1st round / 16th pick: Courtney Upshaw, OLB, Alabama 

After the combine and individual workouts and as free agency starts to take shape, my list will almost certainly change but, as of now, I actually like these guys quite a bit.  A lot of NFL 3-4 OLB’s are converted from college DE’s.  Alabama is one of the few elite college programs that run an NFL style 3-4 defense and have an elite OLB entering the draft.  I think he’d be a good fit for the Jets in a definite area of need.

2nd round / 47th pick: Zebrie Sanders, OT, Florida State 

We are in obvious need of help on the offensive line.  I like to draft offensive lineman either really early or really late in the draft.  With high picks, offensive lineman tend to be safer bets (there are fewer busts than in other positions).  You can also find real value in the late rounds.  There are many reasons why I like Zebrie Sanders.  He is highly skilled, powerful, durable and versatile (he can play both sides of the line).  He’s a very bright guy and has high character (he is an Eagle scout).  We need to start replenishing the void of high character guys in the locker room.  Offensive lineman, given their historic durability, is a great place to start.  Plus if things get a little tense in the locker room, Zebrie can break out his viola and calm the team’s nerves (although I could see Bart Scott going Jim Belushi on him).

3rd round / 78th pick: Nick Toon, WR, Wisconsin 

Wide Receivers are deep in this year’s draft and there’s a good chance that we could pick up a good one in the 3rd round.  If Al Toon’s son is still on the board for our 78th pick, I think the Jets would be smart to nab him.  While Nick Toon has had to battle some nagging injuries at his Dad’s alma mater, at 6’ 2” and 220 lbs he has the physicality to become a starting WR in the NFL.

4th round / 108th pick: Harrison Smith, SS, Notre Dame 

I like drafting Safeties and Running Backs in the middle rounds.  While I’m not that impressed with this year’s crop of Safeties (other than Mark Barron of Alabama), Notre Dame’s Harrison Smith is ranked as this year’s third best Strong Safety and should be on the board for our 108th pick.  Harrison is properly sized at 6’ 2” and 212 lbs and is a hard hitter.  He will definitely be a bit of a project but he was very productive in college and should be able to contribute immediately on special teams.

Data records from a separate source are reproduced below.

(** Whatever a chunk holds, the session it leaves does not wait for a
    greeting. *)
Lemma deliver_past_greeting buffer w r w' :
  well_shaped w -> deliver handlers buffer w = (r, w') ->
  listener (socket w') <> Once Greeting.
Proof.
  unfold well_shaped, deliver. intros Hw Hrun.
  destruct (listener (socket w)) as [h| |target] eqn:Hl; simplify_eq/=;
    [|by rewrite ?Hl..].
  apply handlers_effect in Hrun; cbn; [|done|done|by destruct h; cbn in Hw; intuition].
  unfold effect_of in Hrun; cbn in Hrun.
  destruct Hrun as [[-> _] | [(h' & f & -> & Hnext & _) | (t & f & _ & -> & _)]];
    [done | by inversion Hnext | done].
Qed.

Lemma feed_first_chunk buffer chunks w r w' :
  well_shaped w -> feed handlers (buffer :: chunks) w = (r, w') ->
  listener (socket w') <> Once Greeting.
Proof.
  revert buffer w. induction chunks as [|next chunks IH]; intros buffer w Hw Hrun.
  - cbn in Hrun. unfold mbind, M_bind in Hrun.
    destruct (deliver handlers buffer w) as [[[]|e] w1] eqn:Hstep;
      cbv in Hrun; simplify_eq; by eapply deliver_past_greeting.
  - cbn [feed] in Hrun. unfold mbind at 1, M_bind at 1 in Hrun.
    destruct (deliver handlers buffer w) as [[[]|e] w1] eqn:Hstep.
    + eapply (IH next w1); [by eapply deliver_well_shaped | exact Hrun].
    + simplify_eq. by eapply deliver_past_greeting.
Qed.

Lemma well_shaped_first w :
  well_shaped w -> listener (socket w) <> Once Greeting ->
  exists rest, writers w = Greeting :: rest.
Proof.
  unfold well_shaped. intros Hw Hl.
  destruct (listener (socket w)) as [[]| |target]; cbn in Hw; [done|..];
    repeat match goal with
           | H : _ /\ _ |- _ => destruct H
           | H : _ \/ _ |- _ => destruct H
           end;
    repeat match goal with H : _ = _ |- _ => rewrite H end; eauto.
Qed.

Lemma session_disciplined id registry :
  disciplined (fun chunks => feed handlers chunks (accepted id registry)).
Proof.
  assert (well_shaped (accepted id registry)) as Hstart by by unfold well_shaped.
  unfold disciplined, frames, Closed. split_and!.
  - intros chunks.
    destruct (feed handlers chunks (accepted id registry)) as [r w'] eqn:Hrun.
    apply well_shaped_discipline. by eapply feed_well_shaped.
  - intros chunks buffer. rewrite feed_app.
    destruct (feed handlers chunks (accepted id registry)) as [[[]|e] w1] eqn:Hrun;
      cbv beta iota; [|by left].
    rewrite feed_singleton.
    destruct (deliver handlers buffer w1) as [r w2] eqn:Hstep; cbn.
    destruct (deliver_one_frame buffer w1 r w2) as [[->|[_ [x ->]]] _];
      [by eapply feed_well_shaped|done|by left|].
    right. exists x.2. by rewrite fmap_app.
  - intros chunks later Hend. rewrite feed_app.
    destruct (feed handlers chunks (accepted id registry)) as [[[]|e] w1] eqn:Hrun;
      cbn in Hend |- *; [|done].
    destruct (feed handlers later w1) as [r w2] eqn:Hlater; cbn.
    f_equal. apply (feed_after_end later w1 r w2); [by eapply feed_well_shaped|done..].
  - intros buffer chunks.
    destruct (feed handlers (buffer :: chunks) (accepted id registry)) as [r w'] eqn:Hrun.
    cbn [snd].
    pose proof (feed_well_shaped _ _ _ _ Hstart Hrun) as Hw'.
    pose proof (feed_first_chunk _ _ _ _ _ Hstart Hrun) as Hl'.
    split; [|by apply well_shaped_first].
    by apply (well_shaped_discipline w' Hw').
Qed.

End Discipline.

Ltac solve_effect :=
  unfold effect_of; cbn;
  repeat match goal with H : _ = _ |- _ => rewrite H end; cbn;
  first
    [ left; split; [done|]; first [by left | by right; eexists]
    | right; left; do 2 eexists; split_and!; [done|constructor|done|done]
    | right; right; do 2 eexists; by split_and! ].

Section HandlerEffects.
Context `{Node}.

Lemma server_handlers_effect options h buffer w r w' :
  listener (socket w) = NoListener -> running w = h -> ended (socket w) = false ->
  Server.handlers options h buffer w = (r, w') -> effect_of h w w'.
Proof.
  intros Hl Hh Hend Hrun.
  destruct h; unfold_server Hrun; handler_cases Hrun; solve_effect.
Qed.

Lemma stream_handlers_effect options origin h buffer w r w' :
  listener (socket w) = NoListener -> running w = h -> ended (socket w) = false ->
  StreamServer.handlers options origin h buffer w = (r, w') -> effect_of h w w'.
Proof.
  intros Hl Hh Hend Hrun.
  destruct h; unfold_stream Hrun; handler_cases Hrun; solve_effect.
Qed.

End HandlerEffects.

(** ** The calls and events of server.ts *)

Section ServerTrace.
Context `{Node}.
Variable options : Server.SocksServerOptions.t.

Lemma server_handlers_trace h buffer w r w' :
  Server.handlers options h buffer w = (r, w') ->
  exists extra, trace w' = trace w ++ extra /\ Forall server_effect extra.
Proof.
  intros Hrun.
  destruct h; unfold_server Hrun; handler_cases Hrun; rewrite <- ?app_assoc;
    first [ by exists []; rewrite app_nil_r
          | eexists; split; [reflexivity|];
            repeat first [apply Forall_nil_2 | apply Forall_cons_2]; cbn; eauto ].
Qed.

Lemma server_deliver_trace buffer w r w' :
  deliver (Server.handlers options) buffer w = (r, w') ->
  Forall server_effect (trace w) -> Forall server_effect (trace w').
Proof.
  unfold deliver. intros Hrun Hw.
  destruct (listener (socket w)); simplify_eq/=; [|done..].
  apply server_handlers_trace in Hrun as (extra & -> & Hextra).
  by apply Forall_app.
Qed.

Lemma server_session_trace chunks :
  Forall server_effect (trace (Server.session options chunks).2).
Proof.
  unfold Server.session.
  assert (Forall server_effect (trace (accepted 0%nat []))) as Hstart by constructor.
  revert Hstart. generalize (accepted 0%nat []) as w.
  induction chunks as [|buffer chunks IH]; intros w Hw; [done|].
  cbn. unfold mbind, M_bind.
  destruct (deliver (Server.handlers options) buffer w) as [[[]|e] w1] eqn:Hstep;
    [apply IH|]; by eapply server_deliver_trace.
Qed.

(** [server.ts] never calls the connection filter and never emits
    [proxyConnect], whatever the options and the chunks. *)
Lemma server_never_filters chunks :
  count calls_filter (Server.session options chunks).2 = 0%nat
  /\ count (emits PROXY_CONNECT) (Server.session options chunks).2 = 0%nat.
Proof.
  pose proof (server_session_trace chunks) as Hall. unfold count.
  induction Hall as [|e l He Hl IH]; [done|]. destruct IH as [IH1 IH2].
  destruct e as [name args| | |]; cbn in *; try done.
  split; [done|]. by destruct He as [-> | [-> | ->]].
Qed.

End ServerTrace.

(** ** C1: commands other than CONNECT *)

(** A BIND request is not refused by either server: [server.ts] connects and
    relays, the first implementation answers SUCCEEDED. *)
Lemma bind_is_not_refused :
  ~ refuses_command (@Server.session loopback server_plain
                       [greeting_no_auth; bind_127_0_0_1_80]).2
  /\ ~ refuses_command (@StreamServer.session loopback stream_plain client
                          [greeting_no_auth; bind_127_0_0_1_80]).2.
Proof.
  split; intros (reply & Hframes & Hcode & _);
    vm_compute in Hframes; simplify_eq; vm_compute in Hcode; discriminate.
Qed.

Section Commands.
Context `{Node}.

Lemma server_connect_ignores_cmd options buffer cmd w :
  Server.connect options (Buf.set buffer 1 cmd) w = Server.connect options buffer w.
Proof.
  destruct buffer as [|b0 [|b1 [|b2 [|b3 rest]]]]; [reflexivity..|].
  unfold Server.connect, Buf.set. cbn [list_insert insert].
  rewrite !parseConnectRequest_ok. reflexivity.
Qed.

(** Whatever its command, a request of version 5 whose destination decodes
    reaches the socket factory. *)
Lemma server_connect_calls_factory options buffer request addr dport w :
  Binary.parseConnectRequest buffer = Ok request ->
  Binary.ConnectRequest.ver request = RFC_1928_VERSION ->
  Server.destination request = Ok (Some (addr, dport)) ->
  count calls_factory (Server.connect options buffer w).2
  = (count calls_factory w + 1)%nat.
Proof.
  intros Hparse Hver Hdst.
  unfold Server.connect, Server.end_. unfold_monad; cbn.
  rewrite Hparse; cbn. rewrite decide_False by (by intros []).
  rewrite Hdst; cbn.
  destruct (Server.outboundSocket options addr dport); cbn;
    destruct (ended (socket w)); cbn;
    unfold count; cbn; rewrite ?List.filter_app, ?length_app; cbn; lia.
Qed.

Lemma server_success_reply b0 b1 b2 rest :
  Server.success_reply (b0 :: b1 :: b2 :: rest) = x05 :: x00 :: x00 :: rest.
Proof.
  unfold Server.success_reply, Buf.copy, Buf.set, Buf.allocUnsafe.
  cbn [length replicate insert list_insert take drop app].
  do 3 f_equal. rewrite take_0, drop_0, length_replicate. cbn [app].
  replace (S (S (S (length rest))) - 3)%nat with (length rest) by lia.
  rewrite take_ge by lia.
  rewrite drop_ge by (cbn [length]; rewrite length_replicate; lia).
  by rewrite app_nil_r.
Qed.

(** Whatever its command, a request whose factory resolves is answered
    SUCCEEDED and relayed. *)
Lemma server_connect_resolved options buffer request addr dport target w :
  Binary.parseConnectRequest buffer = Ok request ->
  Binary.ConnectRequest.ver request = RFC_1928_VERSION ->
  Server.destination request = Ok (Some (addr, dport)) ->
  Server.outboundSocket options addr dport = Resolved target ->
  ended (socket w) = false ->
  Server.connect options buffer w
  = (Ok tt, mkWorld (mkSocket (Pipe target)
                              (wire (socket w)
                               ++ [(running w, [x05; x00; x00] ++ drop 3 buffer)])
                              false (faults (socket w)) (forwarded (socket w)))
                    (self w) (running w) (activeSessions w ++ [self w])
                    (trace w ++ [CallSocketFactory (Some addr) (Some dport)])).
Proof.
  intros Hparse Hver Hdst Hfactory Hopen.
  destruct buffer as [|b0 [|b1 [|b2 [|b3 rest]]]]; try done.
  rewrite parseConnectRequest_ok in Hparse. injection Hparse as <-.
  unfold Server.connect. rewrite parseConnectRequest_ok.
  cbn in Hver.
  unfold_monad; cbn -[Server.success_reply Server.destination].
  rewrite decide_False by (by intros []). cbn -[Server.success_reply Server.destination].
  rewrite Hdst; cbn -[Server.success_reply]. rewrite Hfactory; cbn -[Server.success_reply].
  rewrite Hopen; cbn -[Server.success_reply].
  by rewrite server_success_reply.
Qed.

Lemma stream_connect_other_command options origin buffer cmd atyp w :
  Buf.index buffer 0 = Some RFC_1928_VERSION ->
  Buf.index buffer 1 = Some cmd ->
  cmd <> RFC_1928_COMMANDS.CONNECT ->
  Buf.index buffer 3 = Some atyp ->
  atyp ∈ [RFC_1928_ATYP.IPV4; RFC_1928_ATYP.DOMAINNAME; RFC_1928_ATYP.IPV6] ->
  ended (socket w) = false ->
  let run := StreamServer.connect options origin buffer w in
  run.1 = Ok tt
  /\ wire (socket run.2)
     = wire (socket w) ++ [(running w, Buf.set buffer 1 RFC_1928_REPLIES.SUCCEEDED)]
  /\ ended (socket run.2) = true
  /\ activeSessions run.2 = activeSessions w ++ [self w]
  /\ trace run.2 = trace w ++ [Emit PROXY_END [VNum RFC_1928_REPLIES.SUCCEEDED]].
Proof.
  intros Hver Hcmd Hother Hatyp Hsupported Hopen.
  destruct buffer as [|b0 [|b1 [|b2 [|b3 rest]]]]; try done.
  unfold Buf.index in *; cbn in Hver, Hcmd, Hatyp. simplify_eq.
  cbv zeta.
  destruct (StreamServer.connect options origin _ w) as [r w'] eqn:Hrun; cbn.
  unfold StreamServer.connect, Chain.stream in Hrun.
  repeat (rewrite chain_word8_lookup in Hrun; cbn in Hrun).
  unfold StreamServer.connect_address, StreamServer.connect_command, StreamServer.end_ in Hrun.
  handler_cases Hrun; rewrite ?Hopen; try done; try congruence.
  all: exfalso; rewrite !elem_of_cons, elem_of_nil in Hsupported;
    destruct Hsupported as [?|[?|[?|[]]]]; congruence.
Qed.

End Commands.

(** No frame of either server carries COMMAND_NOT_SUPPORTED. *)
Section NeverRefused.
Context `{Node}.

Lemma set_code_not_refusal buffer code :
  byte_val (byte_of code) <> RFC_1928_REPLIES.COMMAND_NOT_SUPPORTED ->
  Buf.index (Buf.set buffer 1 code) 1 <> Some RFC_1928_REPLIES.COMMAND_NOT_SUPPORTED.
Proof.
  intros Hcode. destruct buffer as [|b0 [|b1 rest]]; cbn; [done..|].
  by intros [= ?].
Qed.

Lemma failure_reply_not_refusal err :
  byte_val (byte_of (StreamServer.failure_reply err))
  <> RFC_1928_REPLIES.COMMAND_NOT_SUPPORTED.
Proof. unfold StreamServer.failure_reply. by repeat case_decide. Qed.

Lemma server_success_not_refusal buffer :
  Buf.index (Server.success_reply buffer) 1 <> Some RFC_1928_REPLIES.COMMAND_NOT_SUPPORTED.
Proof.
  destruct buffer as [|b0 [|b1 [|b2 rest]]]; [done..|].
  by rewrite server_success_reply.
Qed.

Lemma stream_success_reply buffer :
  StreamServer.success_reply buffer = Buf.set buffer 1 RFC_1928_REPLIES.SUCCEEDED.
Proof.
  unfold StreamServer.success_reply, Buf.copy. f_equal.
  rewrite take_0, drop_0, length_replicate, Nat.sub_0_r, Nat.add_0_l. cbn [app].
  rewrite take_ge by lia. rewrite drop_ge by (rewrite length_replicate; lia).
  by rewrite app_nil_r.
Qed.

Lemma never_refuses_write w h reply :
  never_refuses_command w ->
  Buf.index reply 1 <> Some RFC_1928_REPLIES.COMMAND_NOT_SUPPORTED ->
  Forall (fun reply => Buf.index reply 1 <> Some RFC_1928_REPLIES.COMMAND_NOT_SUPPORTED)
         (snd <$> (wire (socket w) ++ [(h, reply)])).
Proof.
  intros Hw Hreply. rewrite fmap_app. apply Forall_app. split; [done|].
  by apply Forall_singleton.
Qed.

5th round / 146th pick: Robert Turbin, RB, Utah State 

Robert Turbin of Utah State is a big, powerful and surprisingly quick running back that is also a reliable receiver and blocker.  He could be an every down back for the Jets or at least push Shonn Greene and provide some competition.  Turbin has some durability concerns as he missed an entire season with a torn ACL.  There is also some concerns about the limited competition he faced.  That said, he was highly productive last year rushing for 1,517 yards and 19 touchdowns.  He is well worth taking a flier on if he’s still available for the Jets 146th pick.

6th round / 177th pick: Ryan Broyles, WR, Oklahoma 

While I’m almost never an advocate of drafting low character guys, Ryan Broyles has stayed out of trouble since he was arrested as a freshman for attempting to steal gasoline.  I guess a positive is that he was caught so he must not have had much practice.  Given that he hasn’t had any other incidents since then, he warrants a closer look.  He has been the most prolific wide receiver in Oklahoma history.  In addition, he could contribute right away in the return game.  While he’s best suited as a slot receiver and his skill set is very similar to that of Jeremy Kerley’s, he’s definitely worth interviewing and working out.

7th round / 207th pick: Rhett Ellison, TE, Southern California

At this point in the draft I think teams should target guys that can contribute on special teams.  While I believe we are in need of a good TE complement to Keller, I’m not sure Ellison is the man.  Ellison is a guy that improved throughout his career at USC and will likely continue to improve.  He was extremely versatile there playing TE, FB, WR and special teams (he even blocked a field-goal attempt).  He is known as having very good intangibles and high character.  He is also the son of an NFL linebacker.  I think Ellison is the perfect selection for this point in the draft.

Please let me know what you think of these suggested selections.